**Listed entries**
(** Sweeping gives up exactly the calls that are old enough. *)
Lemma sweep_calls_of now self key :
  calls_of key (co_entries (correlate_sweep now self).2) =
  calls_of key (co_entries self) - calls_among key (correlate_sweep now self).1.
Proof.
  unfold correlate_sweep. cbn [fst snd co_entries set_entries].
  pose proof (filter_snd (λ c, co_ttl self ≤ age now c) (hash_iter (co_entries self))) as Hsnd.
  cbn beta in Hsnd. rewrite Hsnd, hash_iter_perm.
  pose proof (calls_of_filter key (λ c, co_ttl self ≤ age now c) (λ c, age now c < co_ttl self)
    (co_entries self)) as Hsplit.
  cbn beta in Hsplit. rewrite <- Hsplit by (intros c; lia). lia.
Qed.
End sweep.
(* ===== verification/Collector.v ===== *)
(** * The observer ([ice-rpc-monitor/src/collector.rs], [ice-rpc/src/monitor/decode.rs])

    What the observer does with each sample it drains: it counts, pairs the
    responses with their requests, holds the responses that overtook their
    request, and traces the calls that end.  [Instant::now] is the argument
    [now]; the decoders of the services are values of the configuration. *)

From stdpp Require Import pretty.
From S2P Require Import Prelude MachineInt Text Event Header Context Correlate Metrics.

Local Open Scope Z_scope.

(** ** Decoders *)

Record ServiceDecoder : Type := MkServiceDecoder {
  sd_request : string → bytes → option string;
  sd_response : string → bytes → option string;
  sd_method_name : Z → option string
}.

(** [ClosureDecoder], with the method names declared to it. *)
Definition closure_decoder (request response : string → bytes → option string) (names : list (Z * string))
    : ServiceDecoder :=
  MkServiceDecoder request response
    (λ method_id, snd <$> find (λ e, e.1 =? method_id) names).

Definition with_method (name : string) (names : list (Z * string)) : list (Z * string) :=
  names ++ [(method_id_of name, name)].

Definition Decoders : Type := gmap Z ServiceDecoder.

Definition decoders_register (service_id : Z) (decoder : ServiceDecoder) (self : Decoders) : Decoders :=
  <[service_id := decoder]> self.

Definition decoders_request (self : Decoders) (service_id : Z) (method : string) (payload : bytes)
    : option string := d ← self !! service_id; sd_request d method payload.

Definition decoders_response (self : Decoders) (service_id : Z) (method : string) (payload : bytes)
    : option string := d ← self !! service_id; sd_response d method payload.

Definition decoders_method_name (self : Decoders) (service_id method_id : Z) : option string :=
  d ← self !! service_id; sd_method_name d method_id.

(** ** The state of the observer *)

Definition MAX_DEFERRED : nat := 16384.
Definition MAX_DEFERRED_SAMPLES : nat := 4096.
(** 250 ms, in nanoseconds. *)
Definition ORPHAN_GRACE : Z := 250000000.

Inductive Sample : Type :=
| Meta (payload_len : Z)
| Full (payload : bytes).

Definition payload_len (s : Sample) : Z :=
  match s with Meta n => n | Full payload => Z.of_nat (length payload) end.

Definition undecoded (len : Z) : string := ("<" +:+ pretty len +:+ " bytes, no decoder>")%string.

Record Emitter : Type := MkEmitter { em_pid : Z; em_node_id : Z; em_publisher_id : Z }.

Record DeferredResponses : Type := MkDeferred {
  de_channel : string;
  de_samples : list (RpcHeader * Emitter * Sample);
  de_since : Z
}.

Record TraceRecord : Type := MkTraceRecord {
  tr_call_id : string;
  tr_trace_id : option string;
  tr_parent_span_id : Z;
  tr_channel : string;
  tr_service_id : Z;
  tr_method : string;
  tr_event_kind : string;
  tr_emitter_pid : Z;
  tr_request_bytes : Z;
  tr_response_bytes : Z;
  tr_latency_us : Z;
  tr_request_text : option string;
  tr_response_text : option string
}.

Record Monitor : Type := MkMonitor {
  mo_decoders : Decoders;
  mo_trace_sample_rate : Z;
  mo_metrics : Metrics;
  mo_correlate : Correlate;
  mo_loss : LossTracker;
  mo_deferred : gmap bytes DeferredResponses;
  (** The records handed to the sink, when there is one. *)
  mo_trace : option (list TraceRecord);
  mo_traced : Z;
  mo_pids : gmap Z bool
}.

Definition set_metrics (m : Monitor) (x : Metrics) : Monitor :=
  MkMonitor (mo_decoders m) (mo_trace_sample_rate m) x (mo_correlate m) (mo_loss m) (mo_deferred m)
    (mo_trace m) (mo_traced m) (mo_pids m).

Definition set_correlate (m : Monitor) (x : Correlate) : Monitor :=
  MkMonitor (mo_decoders m) (mo_trace_sample_rate m) (mo_metrics m) x (mo_loss m) (mo_deferred m)
    (mo_trace m) (mo_traced m) (mo_pids m).

Definition set_deferred (m : Monitor) (x : gmap bytes DeferredResponses) : Monitor :=
  MkMonitor (mo_decoders m) (mo_trace_sample_rate m) (mo_metrics m) (mo_correlate m) (mo_loss m) x
    (mo_trace m) (mo_traced m) (mo_pids m).

(** The sink is opened when tracing is on. *)
Definition monitor_new (decoders : Decoders) (max_inflight : nat) (call_ttl trace_sample_rate : Z) : Monitor :=
  MkMonitor decoders trace_sample_rate metrics_new (correlate_new max_inflight call_ttl) loss_default ∅
    (if trace_sample_rate =? 0 then None else Some []) 0 ∅.

Section monitor.
Context `{HashIter}.
(** [decode_aligned::<RpcError>]. *)
Context (decode_rpc_error : bytes → option RpcError).

(** ** Requests *)

Definition method_text (m : Monitor) (header : RpcHeader) : string :=
  match decoders_method_name (mo_decoders m) (h_service_id header) (h_method_id header) with
  | Some name => name
  | None => hex_u32_prefixed (h_method_id header)
  end.

(** A call given up: unmatched, and no longer in flight. *)
Definition drop_pending (evicted : PendingCall) (m : Metrics) : Metrics :=
  on_inflight (pc_channel evicted) (pc_service_id evicted) (-1)
    (on_unmatched_request (pc_channel evicted) m).

Definition monitor_on_request (now : Z) (channel : string) (header : RpcHeader) (sample : Sample)
    (m : Monitor) : Monitor :=
  if decide (event_kind header = KRequest) then
    let method := method_text m header in
    let metrics := on_inflight channel (h_service_id header) 1
                     (on_request channel (h_service_id header) method (mo_metrics m)) in
    let request_text :=
      match sample with
      | Full payload =>
          Some (default (undecoded (Z.of_nat (length payload)))
                  (decoders_request (mo_decoders m) (h_service_id header) method payload))
      | Meta _ => None
      end in
    let call := pending_call_new channel (h_service_id header) method (h_timestamp_ns header)
                  (payload_len sample) request_text now in
    let (evicted, correlate) := correlate_insert (h_correlation_id header) call (mo_correlate m) in
    set_metrics (set_correlate m correlate) (fold_left (λ x c, drop_pending c x) evicted metrics)
  else m.

(** ** Traces *)

Definition response_text (header : RpcHeader) (sample : Sample) (call : PendingCall) (m : Monitor)
    : option string :=
  match sample with
  | Full payload =>
      Some (if decide (event_kind header = KRpcError) then
              match decode_rpc_error payload with
              | Some err => ("rpc error: " +:+ RpcError_display err)%string
              | None => undecoded (Z.of_nat (length payload))
              end
            else
              default (undecoded (Z.of_nat (length payload)))
                (decoders_response (mo_decoders m) (pc_service_id call) (pc_method call) payload))
  | Meta _ => None
  end.

Definition trace_record (channel : string) (header : RpcHeader) (emitter : Emitter) (sample : Sample)
    (call : PendingCall) (kind : string) (m : Monitor) : TraceRecord :=
  let trace := header_trace header in
  MkTraceRecord (fmt_correlation_id (h_correlation_id header))
    (if trace_is_present trace then Some (trace_id_hex trace) else None)
    (tc_parent_span_id trace) channel (h_service_id header) (pc_method call) kind (em_pid emitter)
    (pc_request_bytes call) (payload_len sample)
    (sat_sub (h_timestamp_ns header) (pc_request_ts_ns call) / 1000)
    (pc_request_text call) (response_text header sample call m).

Definition emit_trace (channel : string) (header : RpcHeader) (emitter : Emitter) (sample : Sample)
    (call : PendingCall) (kind : string) (m : Monitor) : Monitor :=
  match mo_trace m with
  | None => m
  | Some sink =>
      let traced := wrap 64 (mo_traced m + 1) in
      let rate := mo_trace_sample_rate m in
      let sink' :=
        if (rate =? 0) || negb (traced mod rate =? 0) then sink
        else sink ++ [trace_record channel header emitter sample call kind m] in
      MkMonitor (mo_decoders m) rate (mo_metrics m) (mo_correlate m) (mo_loss m) (mo_deferred m)
        (Some sink') traced (mo_pids m)
  end.

(** ** Responses *)

(** The latency of a call, in seconds. *)
Definition seconds_between (request_ns response_ns : Z) : f64 :=
  f64_div (f64_of_Z (response_ns - request_ns)) (f64_of_Z 1000000000).

Definition complete_response (channel : string) (header : RpcHeader) (emitter : Emitter) (sample : Sample)
    (call : PendingCall) (kind : EventKind) (m : Monitor) : Monitor :=
  let m1 :=
    if pc_first_response_seen call then m
    else if pc_request_ts_ns call <=? h_timestamp_ns header then
      set_metrics m (on_latency (pc_channel call) (pc_service_id call) (pc_method call)
        (seconds_between (pc_request_ts_ns call) (h_timestamp_ns header)) (mo_metrics m))
    else set_metrics m (on_clock_skew (mo_metrics m)) in
  if kind_is_terminal kind then
    emit_trace channel header emitter sample call (kind_label kind)
      (set_metrics m1 (on_inflight (pc_channel call) (pc_service_id call) (-1) (mo_metrics m1)))
  else m1.

Definition orphans (entry : DeferredResponses) (m : Metrics) : Metrics :=
  Nat.iter (length (de_samples entry)) (on_orphan_response (de_channel entry)) m.

(** Make room among the deferred responses. *)
Definition evict_deferred (m : Monitor) : Monitor :=
  if bool_decide (MAX_DEFERRED ≤ size (mo_deferred m))%nat then
    match min_by_key (λ e, de_since e.2) (hash_iter (mo_deferred m)) with
    | Some (oldest, _) =>
        match mo_deferred m !! oldest with
        | Some entry =>
            set_metrics (set_deferred m (delete oldest (mo_deferred m))) (orphans entry (mo_metrics m))
        | None => m
        end
    | None => m
    end
  else m.

Definition defer_response (now : Z) (channel : string) (header : RpcHeader) (emitter : Emitter)
    (sample : Sample) (m0 : Monitor) : Monitor :=
  let m := evict_deferred m0 in
  let cid := h_correlation_id header in
  match mo_deferred m !! cid with
  | Some entry =>
      if bool_decide (MAX_DEFERRED_SAMPLES ≤ length (de_samples entry))%nat then
        set_metrics (set_deferred m (delete cid (mo_deferred m))) (orphans entry (mo_metrics m))
      else
        set_deferred m (<[cid := MkDeferred (de_channel entry)
          (de_samples entry ++ [(header, emitter, sample)]) (de_since entry)]> (mo_deferred m))
  | None =>
      set_deferred m (<[cid := MkDeferred channel [(header, emitter, sample)] now]> (mo_deferred m))
  end.

Definition monitor_on_response (now : Z) (channel : string) (header : RpcHeader) (emitter : Emitter)
    (sample : Sample) (m : Monitor) : Monitor :=
  let kind := event_kind header in
  let m1 := set_metrics m (on_response channel (h_service_id header) (kind_label kind) (mo_metrics m)) in
  match correlate_on_response (h_correlation_id header) (kind_is_terminal kind) (mo_correlate m1) with
  | (Matched call, correlate) =>
      complete_response channel header emitter sample call kind (set_correlate m1 correlate)
  | (Unknown, correlate) => defer_response now channel header emitter sample (set_correlate m1 correlate)
  end.

(** ** Deferred responses *)

Definition replay_sample (cid : bytes) (channel : string) (m : Monitor) (s : RpcHeader * Emitter * Sample)
    : Monitor :=
  match s with
  | (header, emitter, sample) =>
      let kind := event_kind header in
      match correlate_on_response cid (kind_is_terminal kind) (mo_correlate m) with
      | (Matched call, correlate) =>
          complete_response channel header emitter sample call kind (set_correlate m correlate)
      | (Unknown, correlate) => set_correlate m correlate
      end
  end.

Definition replay_entry (m : Monitor) (cid : bytes) : Monitor :=
  match mo_deferred m !! cid with
  | Some entry =>
      fold_left (replay_sample cid (de_channel entry)) (de_samples entry)
        (set_deferred m (delete cid (mo_deferred m)))
  | None => m
  end.

Definition ready_deferred (m : Monitor) : list bytes :=
  filter (λ cid, contains cid (mo_correlate m) = true) (map fst (hash_iter (mo_deferred m))).

Definition expire_deferred (now : Z) (m : Monitor) : Monitor :=
  let expired := filter (λ e, ORPHAN_GRACE ≤ Z.max 0 (now - de_since e.2)) (hash_iter (mo_deferred m)) in
  set_metrics
    (set_deferred m (filter (λ e, Z.max 0 (now - de_since e.2) < ORPHAN_GRACE) (mo_deferred m)))
    (fold_left (λ x e, orphans e.2 x) expired (mo_metrics m)).

Definition resolve_deferred (now : Z) (m : Monitor) : Monitor :=
  if decide (mo_deferred m = ∅) then m
  else expire_deferred now (fold_left replay_entry (ready_deferred m) m).

(** ** The periodic work, and a sample *)

Definition monitor_sweep (now : Z) (m : Monitor) : Monitor :=
  let (evicted, correlate) := correlate_sweep now (mo_correlate m) in
  set_metrics (set_correlate m correlate) (fold_left (λ x c, drop_pending c x) evicted (mo_metrics m)).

**Task details**
Which lines in the records above contain the word "gmap"? Return each of them.

**Exercise response**
Definition Decoders : Type := gmap Z ServiceDecoder.
  mo_deferred : gmap bytes DeferredResponses;
  mo_pids : gmap Z bool
Definition set_deferred (m : Monitor) (x : gmap bytes DeferredResponses) : Monitor :=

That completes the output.